▶ [Exercise details]: Every line in the entries that holds "errorMessage" should be identified and copied.

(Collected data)
(** * Yunikorn scheduler core: queues, asks, sorting, placement, preemption

    A shallow embedding of the scheduler-side Go code
    (package [scheduler] and package [placement]) together with the
    properties its specification states about it. *)

From Stdlib Require Import ZArith QArith Ascii.
From stdpp Require Import base option list sorting gmap strings fin_maps.

Local Open Scope Z_scope.

(** ** Package [resources] *)

Module resources.

(** Modelled from the spec: package [resources] (the [Resource] type and
    its operations) is imported by the scheduler; its source lies outside
    the sources covered here.  The spec gives: a Resource is a mapping from
    resource-type name to an integer quantity, missing keys are treated as
    zero, and all arithmetic is componentwise. *)
Abbreviation Resource := (gmap string Z).

(** Quantity bound to [k]; a missing key reads as zero. *)
Definition get (r : Resource) (k : string) : Z := default 0 (r !! k).

(** Componentwise lifting of a binary operation; a key is present in the
    result when it is present in either argument. *)
Definition lift2 (f : Z → Z → Z) (a b : Resource) : Resource :=
  merge (λ ox oy,
           match ox, oy with
           | None, None => None
           | _, _ => Some (f (default 0 ox) (default 0 oy))
           end) a b.
Lemma enhanceWithProvider_run (p : LLMProvider) (u f : jsstring) (w : World) :
  let w' := snd (AIEnhancer.enhanceWithProvider p u f w) in
  exists gen,
    calls w' = calls w ++ gen
    /\ (gen = [] \/ gen = manualRequests w u)
    /\ aside w' = aside w
    /\ (forall r, fst (AIEnhancer.enhanceWithProvider p u f w) = Returns r ->
                  wasAiEnhanced r = true -> gen <> []).
Proof.
  cbv zeta.
  destruct (enhanceWithManualAPI_run u f w) as (Hc & Ha & Hr).
  destruct p; cbn [AIEnhancer.enhanceWithProvider];
    first
      [ solve [ exists (manualRequests w u); split; [exact Hc|];
                split; [now right|]; split; [exact Ha | exact Hr] ]
      | exists []; unfold ret; cbn [fst snd]; rewrite app_nil_r;
        split; [reflexivity|]; split; [now left|]; split; [reflexivity|];
        intros r [= <-]; discriminate ].
Qed.

(** The [try] block of [enhance]: tag requests first, then at most one
    generation request; a result marked as AI enhanced comes from a
    generation request. *)
Lemma tryEnhance_run (mode u f : jsstring) (w : World) :
  let w' := snd (AIEnhancer.tryEnhance mode u f w) in
  exists tags gen,
    calls w' = calls w ++ tags ++ gen
    /\ Forall (tagsRequest w) tags
    /\ (gen = [] \/ gen = [PostGenerate (endpointOf w) (modelOf w) u]
        \/ gen = manualRequests w u)
    /\ (mode = lit "manual" ->
        tags = [] /\ gen = manualRequests w u /\ aside w' = aside w)
    /\ (forall r, fst (AIEnhancer.tryEnhance mode u f w) = Returns (Some r) ->
                  wasAiEnhanced r = true -> gen <> []).
Proof.
  cbv zeta. unfold AIEnhancer.tryEnhance.
  destruct (str_eqb mode (lit "auto")) eqn:Ea.
  - apply str_eqb_true in Ea.
    rewrite run_bind. destruct (total_checkOllama w) as [st ->].
    destruct (checkOllama_run w) as (tags & Hc1 & Ht & Hp1 & Hd1).
    pose proof (keeps_checkOllama w) as K1.
    set (w1 := snd (AIEnhancer.checkOllama w)) in *.
    destruct (fst st && (0 <? length (snd st))).
    + rewrite run_bind.
      destruct (callOllamaAPI_run u w1) as [Hc2 Ha2].
      exists tags, [PostGenerate (endpointOf w) (modelOf w) u].
      assert (Hc : calls (snd (AIEnhancer.callOllamaAPI u w1))
                   = calls w ++ tags
                     ++ [PostGenerate (endpointOf w) (modelOf w) u]).
      { rewrite Hc2, Hc1, <- app_assoc.
        unfold endpointOf, modelOf. now rewrite (host_config _ _ K1). }
      destruct (fst (AIEnhancer.callOllamaAPI u w1)) as [r|e]; cbn [fst snd];
        (split; [exact Hc|]; split; [exact Ht|]; split; [auto|];
         split; [intros ->; discriminate | discriminate]).
    + rewrite run_bind. destruct (total_detect false w1) as [d ->].
      destruct (detect_run false w1) as [Hc2 _].
      pose proof (keeps_detect false w1) as K2.
      set (w2 := snd (LLMDetector.detect false w1)) in *.
      assert (K : host w2 = host w) by congruence.
      destruct (canEnhance d).
      * rewrite run_bind.
        destruct (enhanceWithProvider_run (provider d) u f w2)
          as (gen & Hc3 & Hg & _ & Hr).
        exists tags, gen.
        assert (Hc : calls (snd (AIEnhancer.enhanceWithProvider (provider d) u f w2))
                     = calls w ++ tags ++ gen).
        { now rewrite Hc3, Hc2, Hc1, <- app_assoc. }
        rewrite (host_manualRequests _ _ u K) in Hg.
        destruct (fst (AIEnhancer.enhanceWithProvider (provider d) u f w2))
          as [r|e]; cbn [fst snd];
          (split; [exact Hc|]; split; [exact Ht|];
           split; [destruct Hg; auto|]; split; [intros ->; discriminate|]).
        -- intros r0 [= <-]. now apply Hr.
        -- discriminate.
      * exists tags, []. unfold ret. cbn [fst snd]. rewrite app_nil_r.
        split; [now rewrite Hc2|]. split; [exact Ht|]. split; [auto|].
        split; [intros ->; discriminate | discriminate].
  - destruct (str_eqb mode (lit "manual")) eqn:Em.
    + rewrite run_bind.
      destruct (enhanceWithManualAPI_run u f w) as (Hc & Ha & Hr).
      exists [], (manualRequests w u).
      destruct (fst (AIEnhancer.enhanceWithManualAPI u f w)) as [r|e];
        cbn [fst snd app];
        (split; [exact Hc|]; split; [constructor|]; split; [auto|];
         split; [auto|]).
      * intros r0 [= <-]. now apply Hr.
      * discriminate.
    + exists [], []. unfold ret. cbn [fst snd app]. rewrite app_nil_r.
      split; [reflexivity|]. split; [constructor|]. split; [auto|].
      split; [|discriminate].
      intros ->. discriminate.
Qed.
Lemma rcut_app (c : ascii) (s l r : string) :
  PyStr.rcut c s = Some (l, r) -> s = l ++ String c r.
Proof.
  revert l r. induction s as [|d s IH]; intros l r; [discriminate|].
  cbn [PyStr.rcut].
  destruct (PyStr.rcut c s) as [[l0 r0]|].
  - intros H; inversion H; subst. simpl. f_equal. apply IH. reflexivity.
  - destruct (Ascii.eqb_spec c d) as [->|]; [|discriminate].
    intros H; inversion H; subst. reflexivity.
Qed.

Lemma all_char_of_stripped (post : string) :
  PyStr.forallb (fun c => PyStr.has_char c "/") post = true ->
  PyStr.all_char "/" post = true.
Proof.
  unfold PyStr.all_char.
  induction post as [|c post IH]; cbn [PyStr.forallb PyStr.has_char];
    [reflexivity|].
  intros H. apply andb_true_iff in H. destruct H as [Hc Hr].
  rewrite orb_false_r in Hc. rewrite Ascii.eqb_sym, Hc. exact (IH Hr).
Qed.

Lemma dirname_basename_split (p : string) :
  exists seps,
    PyStr.all_char "/" seps = true
    /\ p = PosixPath.dirname p ++ seps ++ PosixPath.basename p.
Proof.
  unfold PosixPath.dirname, PosixPath.basename.
  destruct (PyStr.rcut "/" p) as [[before tail]|] eqn:R.
  - apply rcut_app in R.
    assert (E : p = (before ++ "/") ++ tail).
    { rewrite R, append_assoc. reflexivity. }
    destruct (negb (String.eqb (before ++ "/") "")
              && negb (PyStr.all_char "/" (before ++ "/"))).
    + destruct (rstrip_split "/" (before ++ "/")) as (post & Eh & F).
      exists post. split; [apply all_char_of_stripped; exact F|].
      rewrite <- append_assoc, <- Eh. exact E.
    + exists "". split; [reflexivity | exact E].
  - exists "". split; reflexivity.
Qed.

Lemma name_of_parsed (self : https_connection) (p : string)
    (u : UrlParse.ParseResult) :
  UrlParse.urlparse p = Ok u ->
  name self p = Ok (PosixPath.basename (UrlParse.path u)).
Proof.
  intros H. unfold name, check_path. rewrite H. reflexivity.
Qed.

Lemma dir_of_parsed (self : https_connection) (p : string)
    (u : UrlParse.ParseResult) :
  UrlParse.urlparse p = Ok u ->
  dir self p =
  Ok (if String.eqb (PosixPath.dirname (UrlParse.path u)) (UrlParse.path u)
      then None
      else Some (mkPath (PosixPath.dirname (UrlParse.path u)) self)).
Proof.
  intros H. unfold dir, check_path. rewrite H. cbn [rbind].
  destruct (String.eqb _ _); reflexivity.
Qed.

(** C8, as stated, fails: [name] does not stop at stripping the query string.
    It answers the base name of the path component of the parsed argument,
    so the params of the last segment are dropped as well: the name of
    [/a/b;v=1] is [b], while the final segment of the query-stripped text
    is [b;v=1]. *)
Lemma name_drops_more_than_the_query :
  name example_connection "/a/b;v=1" = Ok "b"
  /\ name_by_query_strip "/a/b;v=1" = "b;v=1"
  /\ name example_connection "/a/b;v=1" <> Ok (name_by_query_strip "/a/b;v=1").
Proof.
  split; [reflexivity|]. split; [reflexivity|]. discriminate.
Qed.

(** C8, amended: for every path that the URL parser accepts, [name] answers
    the base name of the path component of the parsed argument (the
    argument without scheme, authority, params, query string and fragment),
    which is that component's last segment between slashes, and [dir]
    answers the parent of that component bound to the same connection, or
    nothing when the parent is the component itself; the component is its
    parent, then slashes, then its base name.  When the argument is a plain
    raw path, possibly followed by [?] and a query string, the path
    component is that raw path, the query-stripped argument.  So
    [name("/a/b/c?q=1")] is [c], [dir("/a/b/c?q=1")] is [/a/b] and
    [dir("/")] is nothing. *)
Theorem name_and_dir_of_parsed_path (self : https_connection) (path : string)
    (u : UrlParse.ParseResult) :
  UrlParse.urlparse path = Ok u ->
  let raw := UrlParse.path u in
  name self path = Ok (PosixPath.basename raw)
  /\ PosixPath.basename raw = List.last (PyStr.split "/" raw) ""
  /\ dir self path =
     Ok (if String.eqb (PosixPath.dirname raw) raw then None
         else Some (mkPath (PosixPath.dirname raw) self))
  /\ (exists seps,
        PyStr.all_char "/" seps = true
        /\ raw = PosixPath.dirname raw ++ seps ++ PosixPath.basename raw)
  /\ (forall plain t,
        plain_path plain = true -> query_tail t = true ->
        path = plain ++ t -> raw = plain)
  /\ name self "/a/b/c?q=1" = Ok "c"
  /\ dir self "/a/b/c?q=1" = Ok (Some (mkPath "/a/b" self))
  /\ dir self "/" = Ok None.
Proof.
  intros Hu raw.
  split; [exact (name_of_parsed self path u Hu)|].
  split; [apply basename_last_segment|].
  split; [exact (dir_of_parsed self path u Hu)|].
  split; [apply dirname_basename_split|].
  split.
  { intros plain t Hpp Ht E.
    destruct (urlparse_plain plain t Hpp Ht) as (u' & Hu' & Hpath).
    rewrite <- E, Hu in Hu'. inversion Hu'; subst u'. exact Hpath. }
  split; [reflexivity|].
  split; reflexivity.
Qed.
(** * Livo: real-time job-progress subscriptions

    A shallow embedding of
      - [server/services/websocketService.ts]  (class [WebSocketService]),
      - [server/jobs/videoProcessor.ts]        ([updateJobProgress], [processVideo]),
      - [server/storage.ts]                    ([getJob], [getDocument], [updateJob]),
      - [client/src/hooks/useSocket.ts]        (the subscription-aware [useSocket] hook),
    followed by the properties of the specification that concern them.

    Conventions.  A JavaScript object that is mutated in place and shared
    (a socket, the [subscriptions] object, a [Set]) lives in an explicit
    store, and every handler is a function from store to store.  A handler
    that may throw is a computation in the monad [Run]: its outcome is
    [Returned v] or [Thrown], and, as in JavaScript, the mutations made
    before a throw stay in the store.  Each handler is run to completion:
    the [await] points of the source are sequenced. *)

From Stdlib Require Import Ascii String.
From stdpp Require Import gmap strings list fin_maps pretty.

(* ===================================================================== *)
(** * JavaScript values *)
(* ===================================================================== *)

Module JS.

(** Truthiness of a nullable string: [undefined], [null] and [""] are
    falsy. *)
Definition truthy_str (o : option string) : bool :=
  match o with
  | Some s => negb (String.eqb s "")
  | None => false
  end.

(** Truthiness of a nullable number: [undefined], [null] and [0] are
    falsy (no [NaN] among the integers). *)
Definition truthy_num (o : option Z) : bool :=
  match o with
  | Some n => negb (n =? 0)%Z
  | None => false
  end.

(** Truthiness of an optional boolean field. *)
Definition truthy_bool (o : option bool) : bool :=
  match o with
  | Some b => b
  | None => false
  end.

(** [o || d] where [d] is a string literal. *)
Definition or_str (o : option string) (d : string) : string :=
  match o with
  | Some s => if String.eqb s "" then d else s
  | None => d
  end.

(** [o || d] where [d] is a number literal. *)
Definition or_num (o : option Z) (d : Z) : Z :=
  match o with
  | Some n => if (n =? 0)%Z then d else n
  | None => d
  end.

(** [o || null] on a nullable string. *)
Definition or_null (o : option string) : option string :=
  if truthy_str o then o else None.

(** [n.toString()] on an integer: decimal digits, with a leading minus
    sign for a negative number. *)
Definition toString (n : Z) : string := pretty n.

(** ** [Set<T>]

    A JavaScript [Set] keeps its elements in insertion order and holds
    none twice; [forEach] visits them in that order. *)
Section JSSet.
Context {A : Type} `{EqDecision A}.

Definition set_has (x : A) (s : list A) : bool := bool_decide (x ∈ s).

Definition set_add (x : A) (s : list A) : list A :=
  if set_has x s then s else s ++ [x].

Definition set_delete (x : A) (s : list A) : list A :=
  filter (λ y, y ≠ x) s.

Definition set_size (s : list A) : nat := length s.

(** [new Set(xs)]: the elements of [xs], first occurrences only. *)
Definition set_of_list (xs : list A) : list A :=
  foldl (λ s x, set_add x s) [] xs.
End JSSet.

End JS.

(* ===================================================================== *)
(** * Data model ([shared/schema.ts]) *)
(* ===================================================================== *)

(** [jobStatusEnum] *)
Inductive JobStatus := PENDING | PROCESSING | COMPLETED | FAILED.

#[global] Instance JobStatus_eq_dec : EqDecision JobStatus.
Proof. solve_decision. Defined.

(** A row of the [jobs] table.  [status], [progress], [currentStep] and
    [errorMessage] are nullable columns.  The two timestamp columns are
    left out: no handler below reads them. *)
Module Job.
Record t := mk {
  id : Z;
  userId : string;
  documentId : Z;
  status : option JobStatus;
  progress : option Z;
  currentStep : option string;
  errorMessage : option string;
}.
End Job.

(** A row of the [documents] table, reduced to its key and owner: the
    subscription handler fetches the row and does not read it. *)
Module Document.
Record t := mk {
  id : Z;
  userId : string;
}.
End Document.

(** [Partial<Job>] as [updateJob] receives it: an absent key leaves the
    column alone, a present key overwrites it (with [null] when the value
    is [None]). *)
Module Partial.
Record t := mk {
  status : option (option JobStatus);
  progress : option (option Z);
  currentStep : option (option string);
  errorMessage : option (option string);
}.

Definition field {A : Type} (upd : option (option A)) (old : option A) : option A :=
  match upd with
  | Some v => v
  | None => old
  end.

(** [{ ...row, ...updates }] *)
Definition apply (u : t) (j : Job.t) : Job.t :=
  Job.mk (Job.id j) (Job.userId j) (Job.documentId j)
         (field (status u) (Job.status j))
         (field (progress u) (Job.progress j))
         (field (currentStep u) (Job.currentStep j))
         (field (errorMessage u) (Job.errorMessage j)).
End Partial.

(* ===================================================================== *)
(** * Strings *)
(* ===================================================================== *)

(** The [String.prototype] methods the cookie parser uses.  A string is
    a sequence of one-byte characters. *)
Module JSString.

(** [s.split(sep)] for a one-character separator. *)
Fixpoint split (sep : ascii) (s : string) : list string :=
  match s with
  | EmptyString => [EmptyString]
  | String c rest =>
    match split sep rest with
    | [] => [EmptyString]
    | piece :: pieces =>
      if decide (c = sep) then EmptyString :: piece :: pieces
      else String c piece :: pieces
    end
  end.

(** [parts.join(sep)] *)
Definition join (sep : string) (parts : list string) : string :=
  String.concat sep parts.
(** Lines 57-106: the three [try] blocks of one iteration.  Gives what
    the iteration adds to the page, the record it appends if any, and
    the world after it. *)
Definition row_body (idx : nat) (row : Series) (origin destination : string) (w : W)
  : list event * option TravelResult * W :=
  match departure_datetime row w with
  | inl e => ([st_error (msg_parse idx e)], None, w)
  | inr departure =>
      let '(r, w', sent) := fetch origin destination departure w in
      match r with
      | inl e => (sent ++ [st_error (msg_fetch idx e)], None, w')
      | inr response =>
          match extract origin destination departure response with
          | inl e => (sent ++ [st_error (msg_process idx e)], None, w')
          | inr NotOK => (sent ++ [st_warning (msg_not_ok idx)], None, w')
          | inr (Appended rec) => (sent, Some rec, w')
          end
      end
  end.

(** [results.append(r)] when the iteration reached it. *)
Definition append_result (rs : list TravelResult) (r : option TravelResult)
  : list TravelResult :=
  match r with
  | Some x => rs ++ [x]
  | None => rs
  end.

(** One iteration, lines 52-106.  Lines 53-54 stand outside every
    [try]: what they raise ends the run. *)
Definition iteration (st : loop_state W) (idx : nat) (row : Series)
  : result (loop_state W) :=
  origin <- lat_lon row "OriginLat" "OriginLon" ;;
  destination <- lat_lon row "DestLat" "DestLon" ;;
  let '(evs, r, w') := row_body idx row origin destination (world st) in
  ret (mkLoop (trace st ++ evs) (append_result (results st) r) w').

(** The [for] loop of line 51 over the rows still to come. *)
Fixpoint for_rows (rows : list (nat * Series)) (st : loop_state W)
  : loop_state W * option exn :=
  match rows with
  | [] => (st, None)
  | (idx, row) :: rows' =>
      match iteration st idx row with
      | inl e => (st, Some e)
      | inr st' => for_rows rows' st'
      end
  end.

End Row.

(** Line 45: [all(col in df.columns for col in required_cols)]. *)
Definition validate_columns (df : DataFrame) : bool :=
  forallb (fun col => in_columns col df) required_cols.

(** Lines 108-122. *)
Definition display (rs : list TravelResult) : list event :=
  match rs with
  | [] => [st_info "No valid results to display."]
  | _ :: _ =>
      [st_write "### Travel Time & Distance Results" rs;
       st_download_button "Download results as CSV" (to_csv env rs)
         "distance_matrix.csv" "text/csv"]
  end.

(** Lines 32-35: the page after them and the binding of [gmaps]. *)
Definition create_client (api_key : string) : list event * option Client :=
  match new_client env api_key with
  | inr c => ([], Some c)
  | inl e => ([st_error (msg_client e)], None)
  end.

(** Lines 37-41: the page after them and the binding of [df]. *)
Definition load_csv (file : string) : list event * option DataFrame :=
  match read_csv env file with
  | inr df => ([], Some df)
  | inl e => ([st_error (msg_read_csv e)], None)
  end.

(** Lines 43-122, with [gmaps] and [df] bound or not. *)
Definition calculate (mode : string) (gmaps : option Client)
  (df : option DataFrame) (shown : list event) (w : W) : run W :=
  match df with
  | None => mkRun shown (Some (NameError "df")) w
  | Some df =>
      if negb (validate_columns df)
      then mkRun (shown ++ [st_error msg_columns]) None w
      else
        match for_rows mode gmaps (iterrows df) (mkLoop shown [] w) with
        | (st, Some e) => mkRun (trace st) (Some e) (world st)
        | (st, None) => mkRun (trace st ++ display (results st)) None (world st)
        end
  end.

(** Lines 25-122: one run of the page with the widget values
    [button], [uploaded_file], [mode] and [api_key]. *)
Definition main (button : bool) (uploaded_file : option string)
  (mode api_key : string) (w : W) : run W :=
  if negb button then mkRun [] None w
  else
    match uploaded_file with
    | None => mkRun [st_error "Please upload a CSV file."] None w
    | Some file =>
        if String.eqb (strip api_key) ""
        then mkRun [st_error "Please provide a valid Google API key."] None w
        else
          let (shown1, gmaps) := create_client api_key in
          let (shown2, df) := load_csv file in
          calculate mode gmaps df (shown1 ++ shown2) w
    end.

(** [results] when the loop of a run ends, for a table that passed the
    column check. *)
Definition results_of (mode : string) (gmaps : option Client) (df : DataFrame)
  (w : W) : list TravelResult :=
  results (fst (for_rows mode gmaps (iterrows df) (mkLoop [] [] w))).

End Script.

(** ** Notions used by the statements *)

(** The item [k] of a dict is itself a dict-like value whose ['text']
    is [t] and whose ['value'] is [v]. *)
Definition has_fields (items : list (string * pyval)) (k : string) (t v : pyval)
  : Prop :=
  exists f, dict_lookup k items = Some f /\
            getitem_str f "text" = inr t /\
            getitem_str f "value" = inr v.

(** The field the duration comes from, in the words of the rule: the
    traffic one when the mode is driving and the element has it, the
    plain one in every other case. *)
Definition duration_source (mode : string) (items : list (string * pyval))
  : string :=
  if String.eqb mode "driving" && dict_has "duration_in_traffic" items
  then "duration_in_traffic"
  else "duration".

(** The records among the outcomes of the rows, in their order. *)
Fixpoint survivors (outcomes : list (option TravelResult)) : list TravelResult :=
  match outcomes with
  | [] => []
  | Some r :: outcomes' => r :: survivors outcomes'
  | None :: outcomes' => survivors outcomes'
  end.

(** A response from which line 80 cannot take a first element: no
    ['rows'] key, an empty ['rows'] list, or an empty ['elements'] list
    in its first entry; with the exception the lookup then raises. *)
Inductive lacks_element : pyval -> exn -> Prop :=
| rows_missing items :
    dict_lookup "rows" items = None ->
    lacks_element (PDict items) (KeyError "rows")
| rows_empty items :
    dict_lookup "rows" items = Some (PList []) ->
    lacks_element (PDict items) (IndexError "list index out of range")
| elements_empty items entry more :
    dict_lookup "rows" items = Some (PList (entry :: more)) ->
    getitem_str entry "elements" = inr (PList []) ->
    lacks_element (PDict items) (IndexError "list index out of range").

▶ [Answer box]:
    [errorMessage] are nullable columns.  The two timestamp columns are
  errorMessage : option string;
  errorMessage : option (option string);
         (field (errorMessage u) (Job.errorMessage j)).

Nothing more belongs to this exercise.